==== Recorded data
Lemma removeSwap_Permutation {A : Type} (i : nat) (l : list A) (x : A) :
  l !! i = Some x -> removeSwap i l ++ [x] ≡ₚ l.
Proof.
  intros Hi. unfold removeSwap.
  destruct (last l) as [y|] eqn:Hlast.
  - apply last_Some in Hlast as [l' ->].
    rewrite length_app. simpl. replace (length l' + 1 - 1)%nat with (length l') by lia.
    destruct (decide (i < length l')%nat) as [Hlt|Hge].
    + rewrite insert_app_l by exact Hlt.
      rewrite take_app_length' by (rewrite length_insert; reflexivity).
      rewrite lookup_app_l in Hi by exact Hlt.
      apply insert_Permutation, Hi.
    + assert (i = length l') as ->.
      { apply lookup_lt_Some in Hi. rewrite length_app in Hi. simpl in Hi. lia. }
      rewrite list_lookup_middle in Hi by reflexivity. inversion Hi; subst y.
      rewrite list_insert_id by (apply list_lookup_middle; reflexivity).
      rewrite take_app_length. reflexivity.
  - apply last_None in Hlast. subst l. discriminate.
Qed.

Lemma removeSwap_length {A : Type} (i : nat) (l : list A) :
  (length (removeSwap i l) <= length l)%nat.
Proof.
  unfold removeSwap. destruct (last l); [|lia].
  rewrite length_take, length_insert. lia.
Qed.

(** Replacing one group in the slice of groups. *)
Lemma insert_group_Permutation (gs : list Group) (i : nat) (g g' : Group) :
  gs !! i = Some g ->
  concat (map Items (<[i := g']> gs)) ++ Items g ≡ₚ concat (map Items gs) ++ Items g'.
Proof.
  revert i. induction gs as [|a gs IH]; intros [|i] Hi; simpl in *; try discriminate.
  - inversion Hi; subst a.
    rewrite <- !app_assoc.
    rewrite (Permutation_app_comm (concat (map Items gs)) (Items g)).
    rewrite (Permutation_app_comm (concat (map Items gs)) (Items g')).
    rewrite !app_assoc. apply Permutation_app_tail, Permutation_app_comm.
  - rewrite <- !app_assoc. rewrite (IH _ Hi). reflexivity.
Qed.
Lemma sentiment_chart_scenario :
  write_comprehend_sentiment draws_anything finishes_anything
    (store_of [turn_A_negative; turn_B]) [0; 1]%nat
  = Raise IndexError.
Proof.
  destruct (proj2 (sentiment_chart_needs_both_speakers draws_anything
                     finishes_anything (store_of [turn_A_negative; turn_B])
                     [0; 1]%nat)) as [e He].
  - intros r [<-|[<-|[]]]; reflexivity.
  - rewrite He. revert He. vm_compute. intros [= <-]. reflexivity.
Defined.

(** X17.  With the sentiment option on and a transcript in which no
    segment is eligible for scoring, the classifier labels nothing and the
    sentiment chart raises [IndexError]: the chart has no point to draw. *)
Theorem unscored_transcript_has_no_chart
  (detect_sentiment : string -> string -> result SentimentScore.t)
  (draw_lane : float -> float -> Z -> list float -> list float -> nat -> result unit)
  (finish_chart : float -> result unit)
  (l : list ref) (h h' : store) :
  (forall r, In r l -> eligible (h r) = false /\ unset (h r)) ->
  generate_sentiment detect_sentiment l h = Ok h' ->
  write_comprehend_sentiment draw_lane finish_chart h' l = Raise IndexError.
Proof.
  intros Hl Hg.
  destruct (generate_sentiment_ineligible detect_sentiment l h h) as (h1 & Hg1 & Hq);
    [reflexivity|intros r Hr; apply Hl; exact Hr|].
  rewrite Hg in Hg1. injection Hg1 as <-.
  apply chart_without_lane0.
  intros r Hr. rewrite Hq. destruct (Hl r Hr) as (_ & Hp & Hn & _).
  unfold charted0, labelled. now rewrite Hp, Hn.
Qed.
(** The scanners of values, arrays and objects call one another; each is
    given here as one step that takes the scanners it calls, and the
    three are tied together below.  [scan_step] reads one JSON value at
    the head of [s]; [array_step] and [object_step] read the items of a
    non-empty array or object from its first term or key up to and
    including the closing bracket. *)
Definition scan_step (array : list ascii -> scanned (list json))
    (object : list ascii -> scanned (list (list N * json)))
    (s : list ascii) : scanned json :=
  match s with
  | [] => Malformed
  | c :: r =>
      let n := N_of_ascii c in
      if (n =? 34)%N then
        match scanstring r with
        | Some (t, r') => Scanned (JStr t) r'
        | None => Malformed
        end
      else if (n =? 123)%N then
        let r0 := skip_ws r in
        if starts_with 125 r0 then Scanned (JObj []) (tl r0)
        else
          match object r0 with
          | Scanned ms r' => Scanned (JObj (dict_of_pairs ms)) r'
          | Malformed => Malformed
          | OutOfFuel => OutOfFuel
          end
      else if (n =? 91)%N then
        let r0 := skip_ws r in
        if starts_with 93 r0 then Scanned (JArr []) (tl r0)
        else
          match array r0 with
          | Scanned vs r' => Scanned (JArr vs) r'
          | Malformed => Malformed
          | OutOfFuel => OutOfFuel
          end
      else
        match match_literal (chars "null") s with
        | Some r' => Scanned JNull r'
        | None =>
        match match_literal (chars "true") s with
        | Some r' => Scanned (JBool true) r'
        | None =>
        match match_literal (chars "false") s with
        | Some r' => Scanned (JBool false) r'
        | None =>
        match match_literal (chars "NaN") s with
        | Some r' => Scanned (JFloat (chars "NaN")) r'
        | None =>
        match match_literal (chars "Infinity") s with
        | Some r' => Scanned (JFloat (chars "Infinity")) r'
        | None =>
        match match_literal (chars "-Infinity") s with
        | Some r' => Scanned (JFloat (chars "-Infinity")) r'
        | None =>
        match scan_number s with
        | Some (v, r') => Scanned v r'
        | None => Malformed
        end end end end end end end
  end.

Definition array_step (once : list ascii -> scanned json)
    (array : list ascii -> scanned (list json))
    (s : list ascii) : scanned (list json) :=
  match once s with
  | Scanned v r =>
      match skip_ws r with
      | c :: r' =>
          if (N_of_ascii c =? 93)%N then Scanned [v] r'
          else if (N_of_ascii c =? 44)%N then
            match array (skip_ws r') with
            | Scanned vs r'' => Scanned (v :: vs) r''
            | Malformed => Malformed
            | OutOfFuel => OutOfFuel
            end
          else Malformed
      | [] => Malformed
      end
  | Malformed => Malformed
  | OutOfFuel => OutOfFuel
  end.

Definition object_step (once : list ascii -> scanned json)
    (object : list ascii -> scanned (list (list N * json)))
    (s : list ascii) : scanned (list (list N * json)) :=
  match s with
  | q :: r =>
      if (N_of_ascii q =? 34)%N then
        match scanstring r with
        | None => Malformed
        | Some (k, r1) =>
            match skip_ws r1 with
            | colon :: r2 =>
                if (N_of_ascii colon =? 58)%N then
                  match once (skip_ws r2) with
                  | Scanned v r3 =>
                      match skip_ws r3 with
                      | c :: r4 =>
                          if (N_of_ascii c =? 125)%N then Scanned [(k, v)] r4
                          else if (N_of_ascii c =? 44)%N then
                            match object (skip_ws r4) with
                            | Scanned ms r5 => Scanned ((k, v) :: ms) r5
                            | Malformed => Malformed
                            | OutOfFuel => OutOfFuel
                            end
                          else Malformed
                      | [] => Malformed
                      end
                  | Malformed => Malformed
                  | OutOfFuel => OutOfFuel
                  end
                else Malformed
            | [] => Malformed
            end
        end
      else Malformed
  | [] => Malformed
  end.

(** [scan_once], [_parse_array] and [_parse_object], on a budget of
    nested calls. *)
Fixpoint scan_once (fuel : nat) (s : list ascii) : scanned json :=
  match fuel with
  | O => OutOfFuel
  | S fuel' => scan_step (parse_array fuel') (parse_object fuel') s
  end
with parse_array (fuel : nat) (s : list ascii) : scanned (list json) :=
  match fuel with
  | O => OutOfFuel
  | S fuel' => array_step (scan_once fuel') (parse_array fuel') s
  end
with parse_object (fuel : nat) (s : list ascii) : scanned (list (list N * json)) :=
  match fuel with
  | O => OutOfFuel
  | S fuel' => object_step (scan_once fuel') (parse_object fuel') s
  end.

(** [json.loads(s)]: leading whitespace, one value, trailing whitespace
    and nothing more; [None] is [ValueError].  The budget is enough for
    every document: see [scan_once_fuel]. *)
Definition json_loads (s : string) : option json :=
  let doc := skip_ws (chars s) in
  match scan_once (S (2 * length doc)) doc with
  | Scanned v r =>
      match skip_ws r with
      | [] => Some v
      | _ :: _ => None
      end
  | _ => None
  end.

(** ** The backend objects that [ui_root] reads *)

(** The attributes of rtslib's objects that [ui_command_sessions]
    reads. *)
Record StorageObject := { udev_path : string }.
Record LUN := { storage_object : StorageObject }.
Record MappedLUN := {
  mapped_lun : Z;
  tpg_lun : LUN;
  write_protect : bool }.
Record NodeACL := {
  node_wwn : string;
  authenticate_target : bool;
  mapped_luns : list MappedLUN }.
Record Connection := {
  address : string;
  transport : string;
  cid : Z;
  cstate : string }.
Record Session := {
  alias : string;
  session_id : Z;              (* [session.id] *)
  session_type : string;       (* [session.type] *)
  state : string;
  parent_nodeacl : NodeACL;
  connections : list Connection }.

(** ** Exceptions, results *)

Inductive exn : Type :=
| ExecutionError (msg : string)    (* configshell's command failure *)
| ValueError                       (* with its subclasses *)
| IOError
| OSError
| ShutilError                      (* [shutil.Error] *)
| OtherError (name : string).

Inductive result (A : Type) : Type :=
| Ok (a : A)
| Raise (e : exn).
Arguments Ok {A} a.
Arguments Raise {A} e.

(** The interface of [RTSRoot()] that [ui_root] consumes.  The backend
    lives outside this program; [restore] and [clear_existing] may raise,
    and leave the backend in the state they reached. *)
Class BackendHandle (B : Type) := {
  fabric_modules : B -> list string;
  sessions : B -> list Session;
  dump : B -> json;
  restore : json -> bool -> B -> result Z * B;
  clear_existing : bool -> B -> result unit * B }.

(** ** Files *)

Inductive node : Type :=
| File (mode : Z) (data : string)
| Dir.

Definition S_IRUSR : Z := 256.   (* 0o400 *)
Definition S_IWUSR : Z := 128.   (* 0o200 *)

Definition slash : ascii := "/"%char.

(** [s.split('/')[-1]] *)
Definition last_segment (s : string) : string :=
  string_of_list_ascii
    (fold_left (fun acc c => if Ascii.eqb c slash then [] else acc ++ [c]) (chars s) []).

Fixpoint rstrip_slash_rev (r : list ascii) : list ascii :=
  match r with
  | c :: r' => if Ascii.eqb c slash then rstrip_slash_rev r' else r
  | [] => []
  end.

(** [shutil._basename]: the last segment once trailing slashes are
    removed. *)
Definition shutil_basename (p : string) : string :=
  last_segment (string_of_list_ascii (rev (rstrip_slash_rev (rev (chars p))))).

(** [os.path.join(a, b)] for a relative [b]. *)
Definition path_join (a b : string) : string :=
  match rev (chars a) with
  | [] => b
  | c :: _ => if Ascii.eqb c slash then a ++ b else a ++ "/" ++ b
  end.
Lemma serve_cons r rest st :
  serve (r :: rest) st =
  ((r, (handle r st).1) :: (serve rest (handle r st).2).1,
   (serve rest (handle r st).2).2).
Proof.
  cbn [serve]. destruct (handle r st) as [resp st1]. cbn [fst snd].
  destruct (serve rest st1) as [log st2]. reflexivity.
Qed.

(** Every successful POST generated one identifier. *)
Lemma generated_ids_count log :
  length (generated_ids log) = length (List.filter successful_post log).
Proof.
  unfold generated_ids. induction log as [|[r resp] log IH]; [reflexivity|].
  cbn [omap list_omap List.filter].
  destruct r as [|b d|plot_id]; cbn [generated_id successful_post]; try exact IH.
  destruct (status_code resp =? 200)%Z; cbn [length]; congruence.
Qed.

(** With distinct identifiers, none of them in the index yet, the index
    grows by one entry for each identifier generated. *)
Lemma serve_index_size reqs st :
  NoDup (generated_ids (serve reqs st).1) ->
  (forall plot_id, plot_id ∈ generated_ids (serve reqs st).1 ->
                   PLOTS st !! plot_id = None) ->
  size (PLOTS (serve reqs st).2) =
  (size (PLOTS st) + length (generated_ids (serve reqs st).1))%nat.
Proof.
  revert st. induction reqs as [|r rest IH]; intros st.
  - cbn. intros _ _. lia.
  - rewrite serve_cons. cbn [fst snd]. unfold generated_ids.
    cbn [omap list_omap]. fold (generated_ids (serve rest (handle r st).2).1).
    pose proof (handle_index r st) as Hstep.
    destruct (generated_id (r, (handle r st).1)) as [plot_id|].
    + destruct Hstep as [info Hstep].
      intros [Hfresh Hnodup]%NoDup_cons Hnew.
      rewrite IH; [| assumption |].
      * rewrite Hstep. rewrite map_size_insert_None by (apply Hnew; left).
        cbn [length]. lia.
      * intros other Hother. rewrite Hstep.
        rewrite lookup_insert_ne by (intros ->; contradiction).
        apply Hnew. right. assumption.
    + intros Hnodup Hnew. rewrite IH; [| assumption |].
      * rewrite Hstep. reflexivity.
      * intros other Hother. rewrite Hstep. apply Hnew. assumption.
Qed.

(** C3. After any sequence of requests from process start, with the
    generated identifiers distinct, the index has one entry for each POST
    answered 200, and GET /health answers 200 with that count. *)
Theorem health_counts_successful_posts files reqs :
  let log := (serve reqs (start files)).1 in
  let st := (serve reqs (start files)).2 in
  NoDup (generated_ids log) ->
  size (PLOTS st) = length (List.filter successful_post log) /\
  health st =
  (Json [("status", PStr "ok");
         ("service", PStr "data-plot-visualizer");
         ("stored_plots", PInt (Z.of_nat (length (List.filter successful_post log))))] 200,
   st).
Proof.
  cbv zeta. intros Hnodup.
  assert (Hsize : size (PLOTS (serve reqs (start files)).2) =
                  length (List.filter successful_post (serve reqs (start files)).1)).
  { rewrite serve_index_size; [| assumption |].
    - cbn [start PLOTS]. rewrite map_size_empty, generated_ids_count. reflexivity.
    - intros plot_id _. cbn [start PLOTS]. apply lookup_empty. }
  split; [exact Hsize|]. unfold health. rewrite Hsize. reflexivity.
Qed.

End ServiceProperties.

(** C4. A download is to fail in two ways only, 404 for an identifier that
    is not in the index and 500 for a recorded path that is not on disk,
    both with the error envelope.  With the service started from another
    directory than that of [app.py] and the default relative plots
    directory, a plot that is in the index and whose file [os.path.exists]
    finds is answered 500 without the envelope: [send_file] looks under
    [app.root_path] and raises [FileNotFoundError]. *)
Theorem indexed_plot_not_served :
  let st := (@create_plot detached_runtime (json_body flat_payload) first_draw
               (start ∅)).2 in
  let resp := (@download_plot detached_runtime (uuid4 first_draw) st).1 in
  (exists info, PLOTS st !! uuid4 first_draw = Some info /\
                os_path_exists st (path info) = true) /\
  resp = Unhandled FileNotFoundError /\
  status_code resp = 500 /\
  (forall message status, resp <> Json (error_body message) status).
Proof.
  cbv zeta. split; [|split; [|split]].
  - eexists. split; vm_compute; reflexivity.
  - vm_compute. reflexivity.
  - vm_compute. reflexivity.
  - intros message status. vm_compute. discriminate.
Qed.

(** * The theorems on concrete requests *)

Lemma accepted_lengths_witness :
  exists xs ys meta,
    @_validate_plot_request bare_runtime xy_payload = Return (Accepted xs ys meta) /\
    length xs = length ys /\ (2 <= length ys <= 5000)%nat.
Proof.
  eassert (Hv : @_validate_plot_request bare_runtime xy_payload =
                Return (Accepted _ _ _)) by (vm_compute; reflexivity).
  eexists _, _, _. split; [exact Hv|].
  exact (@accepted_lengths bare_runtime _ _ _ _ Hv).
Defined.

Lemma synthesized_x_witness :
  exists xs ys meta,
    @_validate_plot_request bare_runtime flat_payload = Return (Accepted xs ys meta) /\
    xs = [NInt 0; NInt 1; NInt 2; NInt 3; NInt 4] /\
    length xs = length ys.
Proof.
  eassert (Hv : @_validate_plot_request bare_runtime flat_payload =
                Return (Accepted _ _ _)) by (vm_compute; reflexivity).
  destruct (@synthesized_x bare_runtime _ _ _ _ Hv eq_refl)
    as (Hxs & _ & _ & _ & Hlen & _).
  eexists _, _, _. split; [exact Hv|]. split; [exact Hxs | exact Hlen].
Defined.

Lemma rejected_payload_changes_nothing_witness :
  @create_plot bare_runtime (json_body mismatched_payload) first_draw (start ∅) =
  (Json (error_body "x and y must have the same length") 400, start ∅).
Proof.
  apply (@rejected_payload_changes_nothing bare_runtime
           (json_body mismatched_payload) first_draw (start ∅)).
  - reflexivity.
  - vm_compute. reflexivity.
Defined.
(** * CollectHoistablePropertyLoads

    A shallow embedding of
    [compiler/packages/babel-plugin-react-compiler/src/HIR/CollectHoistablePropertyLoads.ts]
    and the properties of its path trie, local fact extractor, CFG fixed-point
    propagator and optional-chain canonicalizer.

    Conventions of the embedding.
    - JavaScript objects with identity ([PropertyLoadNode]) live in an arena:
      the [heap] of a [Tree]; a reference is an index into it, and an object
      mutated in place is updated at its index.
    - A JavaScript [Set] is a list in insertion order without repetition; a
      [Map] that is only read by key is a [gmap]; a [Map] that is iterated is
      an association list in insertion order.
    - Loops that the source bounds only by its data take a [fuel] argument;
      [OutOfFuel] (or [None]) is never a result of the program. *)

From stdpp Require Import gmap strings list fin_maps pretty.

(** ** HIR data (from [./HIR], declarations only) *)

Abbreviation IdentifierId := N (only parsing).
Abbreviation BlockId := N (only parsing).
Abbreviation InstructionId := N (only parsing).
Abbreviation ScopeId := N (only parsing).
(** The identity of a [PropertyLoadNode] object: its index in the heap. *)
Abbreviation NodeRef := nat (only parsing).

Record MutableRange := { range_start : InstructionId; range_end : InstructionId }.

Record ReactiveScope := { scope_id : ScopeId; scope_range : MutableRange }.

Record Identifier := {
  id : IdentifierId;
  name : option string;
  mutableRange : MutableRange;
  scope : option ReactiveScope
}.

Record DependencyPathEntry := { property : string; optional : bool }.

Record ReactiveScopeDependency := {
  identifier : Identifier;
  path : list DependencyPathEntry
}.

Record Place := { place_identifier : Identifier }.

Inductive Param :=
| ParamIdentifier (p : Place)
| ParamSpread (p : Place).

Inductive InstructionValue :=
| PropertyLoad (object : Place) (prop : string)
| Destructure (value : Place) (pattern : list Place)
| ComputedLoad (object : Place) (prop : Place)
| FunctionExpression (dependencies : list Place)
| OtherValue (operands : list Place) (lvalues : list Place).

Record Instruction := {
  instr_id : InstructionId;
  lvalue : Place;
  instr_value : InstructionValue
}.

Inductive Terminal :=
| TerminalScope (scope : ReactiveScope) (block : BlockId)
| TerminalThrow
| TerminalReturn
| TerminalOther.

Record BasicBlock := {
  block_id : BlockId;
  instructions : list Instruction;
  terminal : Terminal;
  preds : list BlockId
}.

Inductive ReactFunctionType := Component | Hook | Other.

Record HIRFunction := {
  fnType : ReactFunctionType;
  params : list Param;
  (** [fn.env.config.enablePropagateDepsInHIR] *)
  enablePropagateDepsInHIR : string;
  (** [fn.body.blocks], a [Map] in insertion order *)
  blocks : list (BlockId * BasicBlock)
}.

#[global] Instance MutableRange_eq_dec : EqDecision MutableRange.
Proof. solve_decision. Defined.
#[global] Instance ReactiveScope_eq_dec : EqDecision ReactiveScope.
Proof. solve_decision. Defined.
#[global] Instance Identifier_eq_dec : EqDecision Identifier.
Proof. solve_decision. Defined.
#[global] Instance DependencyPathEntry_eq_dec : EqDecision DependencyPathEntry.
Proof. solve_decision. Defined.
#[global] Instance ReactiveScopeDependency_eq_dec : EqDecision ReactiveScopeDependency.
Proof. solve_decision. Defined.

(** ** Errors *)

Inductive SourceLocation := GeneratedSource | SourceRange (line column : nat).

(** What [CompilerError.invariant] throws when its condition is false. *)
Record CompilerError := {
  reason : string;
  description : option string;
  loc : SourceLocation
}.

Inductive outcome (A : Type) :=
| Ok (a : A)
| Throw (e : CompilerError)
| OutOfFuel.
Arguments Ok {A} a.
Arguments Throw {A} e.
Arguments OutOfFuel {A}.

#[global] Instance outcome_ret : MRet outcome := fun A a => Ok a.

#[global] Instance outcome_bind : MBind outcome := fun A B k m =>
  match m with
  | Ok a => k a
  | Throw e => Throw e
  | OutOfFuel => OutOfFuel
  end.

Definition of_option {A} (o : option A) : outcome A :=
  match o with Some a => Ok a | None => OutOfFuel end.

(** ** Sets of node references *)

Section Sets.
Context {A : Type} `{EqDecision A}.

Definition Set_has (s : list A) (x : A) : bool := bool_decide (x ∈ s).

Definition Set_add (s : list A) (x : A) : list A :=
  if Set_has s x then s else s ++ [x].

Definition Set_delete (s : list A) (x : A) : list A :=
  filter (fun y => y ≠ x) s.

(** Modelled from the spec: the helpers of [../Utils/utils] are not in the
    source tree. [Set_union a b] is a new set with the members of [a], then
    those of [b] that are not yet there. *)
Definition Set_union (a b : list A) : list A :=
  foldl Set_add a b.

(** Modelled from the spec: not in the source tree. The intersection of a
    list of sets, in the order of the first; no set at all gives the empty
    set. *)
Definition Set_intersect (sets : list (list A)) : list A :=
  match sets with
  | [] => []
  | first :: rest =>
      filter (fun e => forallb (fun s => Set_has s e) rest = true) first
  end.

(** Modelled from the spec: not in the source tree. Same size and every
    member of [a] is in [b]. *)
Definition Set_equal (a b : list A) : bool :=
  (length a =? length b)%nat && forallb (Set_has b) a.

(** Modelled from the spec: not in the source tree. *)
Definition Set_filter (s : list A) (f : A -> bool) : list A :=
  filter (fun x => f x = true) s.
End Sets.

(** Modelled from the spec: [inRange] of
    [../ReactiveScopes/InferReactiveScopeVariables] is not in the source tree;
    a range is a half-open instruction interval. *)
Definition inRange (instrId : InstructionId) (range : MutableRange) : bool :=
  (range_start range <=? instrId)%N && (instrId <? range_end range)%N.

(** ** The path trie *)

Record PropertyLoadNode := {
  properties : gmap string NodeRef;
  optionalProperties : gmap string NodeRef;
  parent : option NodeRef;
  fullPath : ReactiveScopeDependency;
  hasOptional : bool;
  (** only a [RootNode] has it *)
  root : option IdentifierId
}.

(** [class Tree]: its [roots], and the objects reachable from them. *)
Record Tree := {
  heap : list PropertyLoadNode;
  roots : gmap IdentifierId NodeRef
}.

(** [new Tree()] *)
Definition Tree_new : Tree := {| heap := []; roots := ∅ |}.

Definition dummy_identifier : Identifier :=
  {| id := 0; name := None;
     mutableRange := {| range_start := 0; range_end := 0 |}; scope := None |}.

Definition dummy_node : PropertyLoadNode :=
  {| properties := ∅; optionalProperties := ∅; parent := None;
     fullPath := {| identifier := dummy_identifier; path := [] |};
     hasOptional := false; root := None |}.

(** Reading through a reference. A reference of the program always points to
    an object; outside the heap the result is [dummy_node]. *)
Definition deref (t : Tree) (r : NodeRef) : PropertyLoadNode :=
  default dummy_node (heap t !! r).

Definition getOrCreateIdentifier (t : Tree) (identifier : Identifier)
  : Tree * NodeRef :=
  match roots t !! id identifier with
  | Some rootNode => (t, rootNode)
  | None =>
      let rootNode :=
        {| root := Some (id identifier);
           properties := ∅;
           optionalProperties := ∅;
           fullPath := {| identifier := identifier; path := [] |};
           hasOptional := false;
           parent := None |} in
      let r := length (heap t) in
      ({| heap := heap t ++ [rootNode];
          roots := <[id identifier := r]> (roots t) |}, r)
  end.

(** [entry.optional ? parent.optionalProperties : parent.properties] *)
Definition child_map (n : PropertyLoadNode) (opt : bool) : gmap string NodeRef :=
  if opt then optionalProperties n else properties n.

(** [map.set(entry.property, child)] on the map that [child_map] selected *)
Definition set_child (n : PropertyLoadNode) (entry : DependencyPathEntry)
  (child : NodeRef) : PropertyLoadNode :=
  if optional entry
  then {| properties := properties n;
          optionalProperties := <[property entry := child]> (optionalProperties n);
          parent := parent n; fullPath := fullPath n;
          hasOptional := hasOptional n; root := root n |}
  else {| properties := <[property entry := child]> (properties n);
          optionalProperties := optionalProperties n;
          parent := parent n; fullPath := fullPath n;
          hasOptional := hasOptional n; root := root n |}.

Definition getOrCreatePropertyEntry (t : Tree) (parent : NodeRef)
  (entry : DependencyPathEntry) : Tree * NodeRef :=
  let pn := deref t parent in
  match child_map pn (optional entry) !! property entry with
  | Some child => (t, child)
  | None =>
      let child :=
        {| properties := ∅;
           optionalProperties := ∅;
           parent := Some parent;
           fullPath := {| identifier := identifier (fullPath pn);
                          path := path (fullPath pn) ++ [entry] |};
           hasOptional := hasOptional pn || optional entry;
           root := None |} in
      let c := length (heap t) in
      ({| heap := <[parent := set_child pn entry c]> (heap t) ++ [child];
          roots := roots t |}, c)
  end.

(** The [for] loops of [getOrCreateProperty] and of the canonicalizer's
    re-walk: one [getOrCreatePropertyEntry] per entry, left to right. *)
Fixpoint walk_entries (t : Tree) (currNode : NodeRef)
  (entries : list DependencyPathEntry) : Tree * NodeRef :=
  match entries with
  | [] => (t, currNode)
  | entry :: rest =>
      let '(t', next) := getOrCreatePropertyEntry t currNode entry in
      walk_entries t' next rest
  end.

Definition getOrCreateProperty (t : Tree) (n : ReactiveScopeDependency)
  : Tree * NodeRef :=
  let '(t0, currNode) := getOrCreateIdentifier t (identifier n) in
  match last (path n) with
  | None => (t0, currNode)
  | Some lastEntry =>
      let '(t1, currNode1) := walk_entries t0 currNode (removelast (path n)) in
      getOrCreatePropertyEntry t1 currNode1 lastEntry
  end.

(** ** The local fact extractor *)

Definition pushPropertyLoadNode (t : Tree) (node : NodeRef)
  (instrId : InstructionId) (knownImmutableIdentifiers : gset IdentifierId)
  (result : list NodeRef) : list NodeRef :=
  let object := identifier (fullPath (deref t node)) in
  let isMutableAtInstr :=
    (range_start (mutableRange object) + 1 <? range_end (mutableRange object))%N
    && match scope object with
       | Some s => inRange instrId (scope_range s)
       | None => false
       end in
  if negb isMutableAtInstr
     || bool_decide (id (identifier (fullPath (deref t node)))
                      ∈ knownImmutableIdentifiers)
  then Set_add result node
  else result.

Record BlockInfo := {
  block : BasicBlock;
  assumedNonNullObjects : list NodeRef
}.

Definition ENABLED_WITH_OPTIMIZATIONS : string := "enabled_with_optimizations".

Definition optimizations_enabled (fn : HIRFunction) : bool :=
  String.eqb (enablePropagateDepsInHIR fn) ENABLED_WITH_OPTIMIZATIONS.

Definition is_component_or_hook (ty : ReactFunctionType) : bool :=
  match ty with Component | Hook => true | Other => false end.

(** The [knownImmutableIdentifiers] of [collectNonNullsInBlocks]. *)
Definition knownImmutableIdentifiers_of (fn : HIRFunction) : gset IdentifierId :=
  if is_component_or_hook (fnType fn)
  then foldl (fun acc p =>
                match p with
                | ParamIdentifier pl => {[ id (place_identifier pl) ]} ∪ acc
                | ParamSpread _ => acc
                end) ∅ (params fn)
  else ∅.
========
* Work request *
Your answer should consist only of the lines above between the line holding "blocks : list (BlockId * BasicBlock)" and the line holding "(** ** Sets of node references *)", inclusive, each transcribed exactly.

* Solution to this exercise *
  blocks : list (BlockId * BasicBlock)
}.

#[global] Instance MutableRange_eq_dec : EqDecision MutableRange.
Proof. solve_decision. Defined.
#[global] Instance ReactiveScope_eq_dec : EqDecision ReactiveScope.
Proof. solve_decision. Defined.
#[global] Instance Identifier_eq_dec : EqDecision Identifier.
Proof. solve_decision. Defined.
#[global] Instance DependencyPathEntry_eq_dec : EqDecision DependencyPathEntry.
Proof. solve_decision. Defined.
#[global] Instance ReactiveScopeDependency_eq_dec : EqDecision ReactiveScopeDependency.
Proof. solve_decision. Defined.

(** ** Errors *)

Inductive SourceLocation := GeneratedSource | SourceRange (line column : nat).

(** What [CompilerError.invariant] throws when its condition is false. *)
Record CompilerError := {
  reason : string;
  description : option string;
  loc : SourceLocation
}.

Inductive outcome (A : Type) :=
| Ok (a : A)
| Throw (e : CompilerError)
| OutOfFuel.
Arguments Ok {A} a.
Arguments Throw {A} e.
Arguments OutOfFuel {A}.

#[global] Instance outcome_ret : MRet outcome := fun A a => Ok a.

#[global] Instance outcome_bind : MBind outcome := fun A B k m =>
  match m with
  | Ok a => k a
  | Throw e => Throw e
  | OutOfFuel => OutOfFuel
  end.

Definition of_option {A} (o : option A) : outcome A :=
  match o with Some a => Ok a | None => OutOfFuel end.

(** ** Sets of node references *)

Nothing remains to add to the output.